Aim of the task: Restate, word for word, the lines from the opening line of the data through the line containing "unfold to_bytes_little. case_match;", both included, and nothing else.

Task inputs:
Lemma locate_first_occurrence_witness :
  locate split_image = Some (7990 + 0x3D0) ∧ locate [x01; x02; x03] = None.
Proof.
  split.
  - apply (proj1 (locate_first_occurrence split_image) (Z.to_nat 7990)).
    apply first_occurrenceb_spec. vm_compute. reflexivity.
  - apply (proj2 (locate_first_occurrence [x01; x02; x03])).
    apply no_occurrenceb_spec; [done | vm_compute; reflexivity].
Defined.

(** ** Bytes and integers *)

Lemma land_255_range v : 0 ≤ Z.land v 0xFF < 256.
Proof.
  change 0xFF with (Z.ones 8). rewrite Z.land_ones by lia.
  apply Z.mod_pos_bound. lia.
Qed.

Lemma land_255_id v : is_byte v → Z.land v 0xFF = v.
Proof.
  intros Hv. change 0xFF with (Z.ones 8). rewrite Z.land_ones by lia.
  apply Z.mod_small. unfold is_byte in Hv. lia.
Qed.

Lemma byte_value_of v : 0 ≤ v < 256 → byte_value (byte_of v) = v.
Proof.
  intros Hv. unfold byte_value, byte_of.
  destruct (Byte.of_N (Z.to_N v)) as [b|] eqn:Hb.
  - apply Byte.to_of_N in Hb. simpl. lia.
  - apply Byte.of_N_None_iff in Hb. lia.
Qed.

Lemma setitem_masked record k v :
  (k < length record)%nat →
  setitem record k (Z.land v 0xFF) = Ok (<[k := byte_of (Z.land v 0xFF)]> record).
Proof.
  intros Hk. unfold setitem. pose proof (land_255_range v) as Hv.
  destruct (Nat.leb_spec (length record) k); [lia|].
  destruct (Z.leb_spec 0 (Z.land v 0xFF)); [|lia].
  destruct (Z.ltb_spec (Z.land v 0xFF) 256); [done | lia].
Qed.

Lemma setitem_length record k v record' :
  setitem record k v = Ok record' → length record' = length record.
Proof.
  unfold setitem. repeat case_match; intros [= <-]. apply length_insert.
Qed.

Lemma to_bytes_little_2 n :
  0 ≤ n ≤ 0xFFFF →
  to_bytes_little n 2 = Ok [byte_of (n mod 256); byte_of (n / 256 mod 256)].
Proof.
  intros Hn. unfold to_bytes_little.
  destruct (Z.ltb_spec n 0); [lia|].
  destruct (Z.leb_spec (256 ^ Z.of_nat 2) n) as [Hle|]; [|done].
  change (256 ^ Z.of_nat 2) with 65536 in Hle. lia.
Qed.

Lemma to_bytes_little_length n k bs :
  to_bytes_little n k = Ok bs → length bs = k.
Proof.
  unfold to_bytes_little. case_match; [done|]. intros [= <-]. clear.
  revert n. induction k as [|k IH]; intros n; simpl; [done | by rewrite IH].
Qed.

Lemma int_from_bytes_little_2 n :
  0 ≤ n ≤ 0xFFFF →
  int_from_bytes_little [byte_of (n mod 256); byte_of (n / 256 mod 256)] = n.
Proof.
  intros Hn. unfold int_from_bytes_little. cbn [foldr].
  assert (0 ≤ n / 256 < 256) by (split; [apply Z.div_pos | apply Z.div_lt_upper_bound]; lia).
  rewrite !byte_value_of by (apply Z.mod_pos_bound; lia).
  rewrite (Z.mod_small (n / 256)) by lia.
  pose proof (Z.div_mod n 256). lia.
Qed.

(** ** Writing into a byte store *)

Section write_at_facts.
Implicit Types old b : list byte.

Lemma write_at_read_back old pos b :
  take (length b) (drop pos (write_at old pos b)) = b.
Proof.
  destruct b as [|x b]; [done|]. unfold write_at.
  set (b' := x :: b).
  rewrite app_assoc.
  rewrite drop_app_length'.
  - by rewrite take_app_length.
  - rewrite length_app, length_take, length_replicate. lia.
Qed.

Lemma write_at_length old pos b :
  (pos + length b ≤ length old)%nat → length (write_at old pos b) = length old.
Proof.
  intros Hb. destruct b as [|x b]; [done|]. unfold write_at.
  rewrite !length_app, length_take, length_replicate, length_drop. lia.
Qed.

(** Within the old contents, only [pos, pos + len b) changes. *)
Lemma write_at_frame old pos b k :
  (k < length old)%nat →
  ¬ (pos ≤ k < pos + length b)%nat →
  write_at old pos b !! k = old !! k.
Proof.
  intros Hk Hout. destruct b as [|x b]; [done|]. unfold write_at.
  set (b' := x :: b) in *.
  destruct (decide (k < pos)%nat) as [Hlt | Hge].
  - rewrite lookup_app_l by (rewrite length_take; lia).
    by rewrite lookup_take_lt.
  - assert (pos + length b' ≤ k)%nat as Hk' by lia.
    rewrite lookup_app_r by (rewrite length_take; lia).
    rewrite length_take.
    rewrite lookup_app_r by (rewrite length_replicate; lia).
    rewrite length_replicate.
    rewrite lookup_app_r by lia.
    rewrite lookup_drop. f_equal. lia.
Qed.
End write_at_facts.

(** ** The record codec: [submit_unit] and [unit_display] *)

Section codec_facts.
Import MainEditor.

Lemma slot_guard i :
  0 ≤ i < NUM_SLOTS_TOTAL ↔ negb ((0 <=? i) && (i <? NUM_SLOTS_TOTAL)) = false.
Proof. by rewrite negb_false_iff, andb_true_iff, Z.leb_le, Z.ltb_lt. Qed.

Lemma slot_guard_out i :
  ¬ (0 ≤ i < NUM_SLOTS_TOTAL) ↔ negb ((0 <=? i) && (i <? NUM_SLOTS_TOTAL)) = true.
Proof. rewrite slot_guard. by destruct (negb _). Qed.

(** With every entry holding a number and Name in range, the [try] block
    runs to its end and writes [record_of f] at the selected slot. *)
Lemma encode_ok self mem f :
  vars self = fields_map Some f →
  0 ≤ _get_selected_slot_index self < NUM_SLOTS_TOTAL →
  0 ≤ name f ≤ 0xFFFF →
  encode self mem =
    Ok (_get_selected_slot_index self,
        BytesIO.write (BytesIO.seek mem (_get_selected_slot_index self * SLOT_SIZE))
                      (record_of f)).
Proof.
  intros Hvars Hslot Hname. unfold encode.
  apply slot_guard in Hslot. rewrite Hslot, Hvars.
  cbn [fields_map name unknown1 voice model color moveset horse life attack defense bow
       mounted speed strafespeed jump ailevel aitype unknown2 weapon weaponlevel orb
       IntVar_get mbind result_bind].
  destruct (Z.leb_spec 0 (name f)); [|lia].
  destruct (Z.leb_spec (name f) 0xFFFF); [|lia]. cbn [andb negb].
  rewrite to_bytes_little_2 by done.
  cbn [mbind result_bind].
  change (setslice (bytearray SLOT_SIZE) 0 2 ?bs) with (bs ++ replicate 20 x00).
  cbn [app replicate].
  repeat (rewrite setitem_masked by (cbn [length]; lia);
          cbn [mbind result_bind list_insert insert]).
  done.
Qed.

Ltac encode_step H :=
  match type of H with
  | context [IntVar_get ?v] =>
    destruct (IntVar_get v) eqn:?; cbn [mbind result_bind] in H; [|discriminate H]
  | context [setitem ?r ?k ?v] =>
    let E := fresh "Hset" in
    destruct (setitem r k v) eqn:E; cbn [mbind result_bind] in H; [|discriminate H];
    apply setitem_length in E
  end.

(** Whatever the entries hold, a [try] block that runs to its end wrote
    one 22-byte record at the selected slot, which is in range. *)
Lemma encode_inv self mem j mem' :
  encode self mem = Ok (j, mem') →
  j = _get_selected_slot_index self ∧ 0 ≤ j < NUM_SLOTS_TOTAL ∧
  ∃ record, length record = 22%nat ∧
    mem' = BytesIO.write (BytesIO.seek mem (j * SLOT_SIZE)) record.
Proof.
  unfold encode. intros H.
  destruct (negb _) eqn:Hslot in H; [discriminate H|]. apply slot_guard in Hslot.
  encode_step H.
  destruct (negb _) eqn:Hname in H; [discriminate H|].
  destruct (to_bytes_little _ 2) as [bs|] eqn:Hbs; cbn [mbind result_bind] in H;
    [|discriminate H].
  apply to_bytes_little_length in Hbs.
  assert (length (setslice (bytearray SLOT_SIZE) 0 2 bs) = 22%nat) as Hlen.
  { unfold setslice. rewrite !length_app, Hbs. reflexivity. }
  repeat encode_step H.
  injection H as <- <-. split; [done|]. split; [done|].
  eexists. split; [|done]. congruence.
Qed.

Ltac entry_step H :=
  match type of H with
  | context [IntVar_get ?v] =>
    destruct v; cbn [IntVar_get mbind result_bind] in H; [|discriminate H]
  | context [setitem ?r ?k ?v] =>
    destruct (setitem r k v); cbn [mbind result_bind] in H; [|discriminate H]
  end.

(** A [try] block that runs to its end found a number in each of the 21
    entries, Name among them in range. *)
Lemma encode_entries self mem j mem' :
  encode self mem = Ok (j, mem') →
  ∃ f, vars self = fields_map Some f ∧ 0 ≤ name f ≤ 0xFFFF.
Proof.
  unfold encode. intros H.
  destruct (negb _) eqn:Hslot in H; [discriminate H|].
  destruct (vars self) as [n u1 vo mo co ms ho li atk de bo mt sp ss ju al ai u2 we wl ob].
  cbn [name unknown1 voice model color moveset horse life attack defense bow mounted speed
       strafespeed jump ailevel aitype unknown2 weapon weaponlevel orb] in H.
  entry_step H.
  destruct (negb _) eqn:Hname in H; [discriminate H|].
  destruct (to_bytes_little _ 2) as [bs|]; cbn [mbind result_bind] in H; [|discriminate H].
  repeat entry_step H.
  eexists (mkFields _ _ _ _ _ _ _ _ _ _ _ _ _ _ _ _ _ _ _ _ _).
  split; [reflexivity|]. cbn [name].
  apply negb_false_iff, andb_true_iff in Hname as [?%Z.leb_le ?%Z.leb_le]. lia.
Qed.
Lemma decode_record_of f :
  0 ≤ name f ≤ 0xFFFF → decode (record_of f) = mask_fields f.
Proof.
  intros Hname. unfold decode, record_of, mask_fields, getitem.
  cbn [take lookup list_lookup default from_option].
  rewrite int_from_bytes_little_2 by done. unfold id.
  by rewrite !byte_value_of by apply land_255_range.
Qed.
(** [scanstring] reads back the escape of a scalar value as that
    value. *)
Lemma scanstring_escape_char c t :
  scalar c = true ->
  scanstring (escape_char c ++ t) = push c (scanstring t).
Proof.
  intros Hc. unfold scalar in Hc. zbool. unfold escape_char.
  destruct (Z.eqb_spec c 92) as [->|N1]; [reflexivity|].
  destruct (Z.eqb_spec c 34) as [->|N2]; [reflexivity|].
  destruct (Z.eqb_spec c 8) as [->|N3]; [reflexivity|].
  destruct (Z.eqb_spec c 12) as [->|N4]; [reflexivity|].
  destruct (Z.eqb_spec c 10) as [->|N5]; [reflexivity|].
  destruct (Z.eqb_spec c 13) as [->|N6]; [reflexivity|].
  destruct (Z.eqb_spec c 9) as [->|N7]; [reflexivity|].
  destruct ((32 <=? c) && (c <=? 126)) eqn:P.
  { zbool. apply scanstring_plain; lia. }
  destruct (c <? 65536) eqn:B; zbool.
  - unfold u_escape. cbn [app].
    rewrite (scanstring_u _ _ _ _ _ c) by (apply hex4_digits; lia).
    replace (is_high c) with false; [reflexivity|].
    unfold is_high. symmetry. apply andb_false_iff.
    rewrite Z.leb_gt, Z.leb_gt.
    destruct (Z.lt_ge_cases c 0xd800); [left; assumption|right].
    apply andb_false_iff in H0. rewrite Z.leb_gt, Z.leb_gt in H0. lia.
  - cbv zeta.
    rewrite surrogate_high, surrogate_low by lia.
    set (n := c - 65536).
    assert (Hn : 0 <= n < 0x100000) by (subst n; lia).
    unfold u_escape. cbn [app].
    rewrite (scanstring_u _ _ _ _ _ (0xd800 + n / 1024))
      by (apply hex4_digits; Z.to_euclidean_division_equations; lia).
    replace (is_high (0xd800 + n / 1024)) with true
      by (unfold is_high; symmetry; apply andb_true_iff;
          rewrite !Z.leb_le; Z.to_euclidean_division_equations; lia).
    cbn [starts_bs_u andb]. change (92 =? 92) with true.
    change (117 =? 117) with true. cbv iota. cbn [andb].
    rewrite hex4_digits by (Z.to_euclidean_division_equations; lia).
    replace (is_low (0xdc00 + n mod 1024)) with true
      by (unfold is_low; symmetry; apply andb_true_iff;
          rewrite !Z.leb_le; Z.to_euclidean_division_equations; lia).
    rewrite join_surrogates_split by assumption.
    replace (65536 + n) with c by (subst n; lia). reflexivity.
Qed.
Lemma le_load_store_same n m a v :
  le_load n (le_store n m a v) a = v mod 256 ^ Z.of_nat n.
Proof.
  revert m a v. induction n as [|n IH]; intros m a v; cbn [le_load le_store].
  - by rewrite Z.mod_1_r.
  - rewrite load8_store8, Z.eqb_refl.
    rewrite (le_load_ext _ _ (le_store n m (a + 1) (v / 256))).
    2:{ intros i Hi. rewrite load8_store8. bool_case; lia || done. }
    rewrite IH, Nat2Z.inj_succ, Z.pow_succ_r by lia.
    rewrite Z.rem_mul_r by (apply Z.pow_nonzero || idtac; lia). done.
Qed.

Lemma le_load_bound n m a :
  (forall i, a <= i < a + Z.of_nat n -> 0 <= load8 m i < 256) ->
  0 <= le_load n m a < 256 ^ Z.of_nat n.
Proof.
  revert a. induction n as [|n IH]; intros a H; cbn [le_load]; [lia|].
  rewrite Nat2Z.inj_succ, Z.pow_succ_r by lia.
  pose proof (H a ltac:(lia)). specialize (IH (a + 1) ltac:(intros; apply H; lia)). lia.
Qed.

Lemma bytes_ok_store8 m a v : 0 <= v < 256 -> bytes_ok m -> bytes_ok (store8 m a v).
Proof. intros Hv H b. rewrite load8_store8. by destruct (Z.eqb a b). Qed.

Lemma bytes_ok_le_store n m a v : bytes_ok m -> bytes_ok (le_store n m a v).
Proof.
  intros H b. rewrite load8_le_store. destruct (_ && _); [|apply H].
  apply Z.mod_pos_bound. lia.
Qed.

Lemma length_load_list n m a : length (load_list n m a) = n.
Proof. revert a. induction n; intros; simpl; [done|]. by rewrite IHn. Qed.

Lemma load_list_lookup n m a i :
  (i < n)%nat -> load_list n m a !! i = Some (load8 m (a + Z.of_nat i)).
Proof.
  revert a i. induction n as [|n IH]; intros a i Hi; [lia|].
  destruct i; simpl; [by rewrite Z.add_0_r|].
  rewrite IH by lia. do 2 f_equal. lia.
Qed.

Lemma load_list_ext n m m' a :
  (forall i, a <= i < a + Z.of_nat n -> load8 m i = load8 m' i) ->
  load_list n m a = load_list n m' a.
Proof.
  revert a. induction n as [|n IH]; intros a H; simpl; [done|].
  f_equal; [apply H; lia|]. apply IH. intros. apply H. lia.
Qed.

Lemma load_list_app n k m a :
  load_list (n + k) m a = load_list n m a ++ load_list k m (a + Z.of_nat n).
Proof.
  revert a. induction n as [|n IH]; intros a; simpl; [by rewrite Z.add_0_r|].
  rewrite IH. do 3 f_equal. lia.
Qed.

Lemma load8_store_list l m a b :
  load8 (store_list l m a) b =
  if (a <=? b) && (b <? a + Z.of_nat (length l)) then default 0 (l !! Z.to_nat (b - a))
  else load8 m b.
Proof.
  revert m a. induction l as [|x l IH]; intros m a; simpl.
  - bool_case; lia || done.
  - rewrite IH, load8_store8. bool_case; try lia; try done.
    + subst. by rewrite Z.sub_diag.
    + replace (Z.to_nat (b - a)) with (S (Z.to_nat (b - (a + 1)))) by lia. done.
Qed.

Lemma load_store_list l m a : load_list (length l) (store_list l m a) a = l.
Proof.
  apply list_eq. intros i. destruct (decide (i < length l)%nat) as [Hi|Hi].
  - rewrite load_list_lookup, load8_store_list by done. bool_case; try lia.
    destruct (lookup_lt_is_Some_2 l i Hi) as [x Hx]. rewrite Hx.
    replace (Z.to_nat (a + Z.of_nat i - a)) with i by lia. by rewrite Hx.
  - rewrite !lookup_ge_None_2; rewrite ?length_load_list; lia || done.
Qed.

(** * Lemmas on lists of lists *)

Lemma NoDup_concat_lookup {A} (Q : list (list A)) i Pi :
  NoDup (concat Q) -> Q !! i = Some Pi -> NoDup Pi.
Proof.
  revert i. induction Q as [|P Q IH]; intros i; simpl; [done|].
  rewrite NoDup_app. intros (H1 & _ & H2). destruct i; simpl; [naive_solver|by apply IH].
Qed.

Lemma elem_of_concat {A} (Q : list (list A)) x :
  x ∈ concat Q <-> exists i Pi, Q !! i = Some Pi /\ x ∈ Pi.
Proof.
  induction Q as [|P Q IH]; simpl; [set_solver|].
  rewrite elem_of_app, IH. split.
  - intros [Hx|(i & Pi & Hi & Hx)]; [by exists 0%nat, P|by exists (S i), Pi].
  - intros ([|i] & Pi & Hi & Hx); simpl in Hi; [naive_solver|eauto 10].
Qed.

Exercise answer:
Lemma locate_first_occurrence_witness :
  locate split_image = Some (7990 + 0x3D0) ∧ locate [x01; x02; x03] = None.
Proof.
  split.
  - apply (proj1 (locate_first_occurrence split_image) (Z.to_nat 7990)).
    apply first_occurrenceb_spec. vm_compute. reflexivity.
  - apply (proj2 (locate_first_occurrence [x01; x02; x03])).
    apply no_occurrenceb_spec; [done | vm_compute; reflexivity].
Defined.

(** ** Bytes and integers *)

Lemma land_255_range v : 0 ≤ Z.land v 0xFF < 256.
Proof.
  change 0xFF with (Z.ones 8). rewrite Z.land_ones by lia.
  apply Z.mod_pos_bound. lia.
Qed.

Lemma land_255_id v : is_byte v → Z.land v 0xFF = v.
Proof.
  intros Hv. change 0xFF with (Z.ones 8). rewrite Z.land_ones by lia.
  apply Z.mod_small. unfold is_byte in Hv. lia.
Qed.

Lemma byte_value_of v : 0 ≤ v < 256 → byte_value (byte_of v) = v.
Proof.
  intros Hv. unfold byte_value, byte_of.
  destruct (Byte.of_N (Z.to_N v)) as [b|] eqn:Hb.
  - apply Byte.to_of_N in Hb. simpl. lia.
  - apply Byte.of_N_None_iff in Hb. lia.
Qed.

Lemma setitem_masked record k v :
  (k < length record)%nat →
  setitem record k (Z.land v 0xFF) = Ok (<[k := byte_of (Z.land v 0xFF)]> record).
Proof.
  intros Hk. unfold setitem. pose proof (land_255_range v) as Hv.
  destruct (Nat.leb_spec (length record) k); [lia|].
  destruct (Z.leb_spec 0 (Z.land v 0xFF)); [|lia].
  destruct (Z.ltb_spec (Z.land v 0xFF) 256); [done | lia].
Qed.

Lemma setitem_length record k v record' :
  setitem record k v = Ok record' → length record' = length record.
Proof.
  unfold setitem. repeat case_match; intros [= <-]. apply length_insert.
Qed.

Lemma to_bytes_little_2 n :
  0 ≤ n ≤ 0xFFFF →
  to_bytes_little n 2 = Ok [byte_of (n mod 256); byte_of (n / 256 mod 256)].
Proof.
  intros Hn. unfold to_bytes_little.
  destruct (Z.ltb_spec n 0); [lia|].
  destruct (Z.leb_spec (256 ^ Z.of_nat 2) n) as [Hle|]; [|done].
  change (256 ^ Z.of_nat 2) with 65536 in Hle. lia.
Qed.

Lemma to_bytes_little_length n k bs :
  to_bytes_little n k = Ok bs → length bs = k.
Proof.
  unfold to_bytes_little. case_match; [done|]. intros [= <-]. clear.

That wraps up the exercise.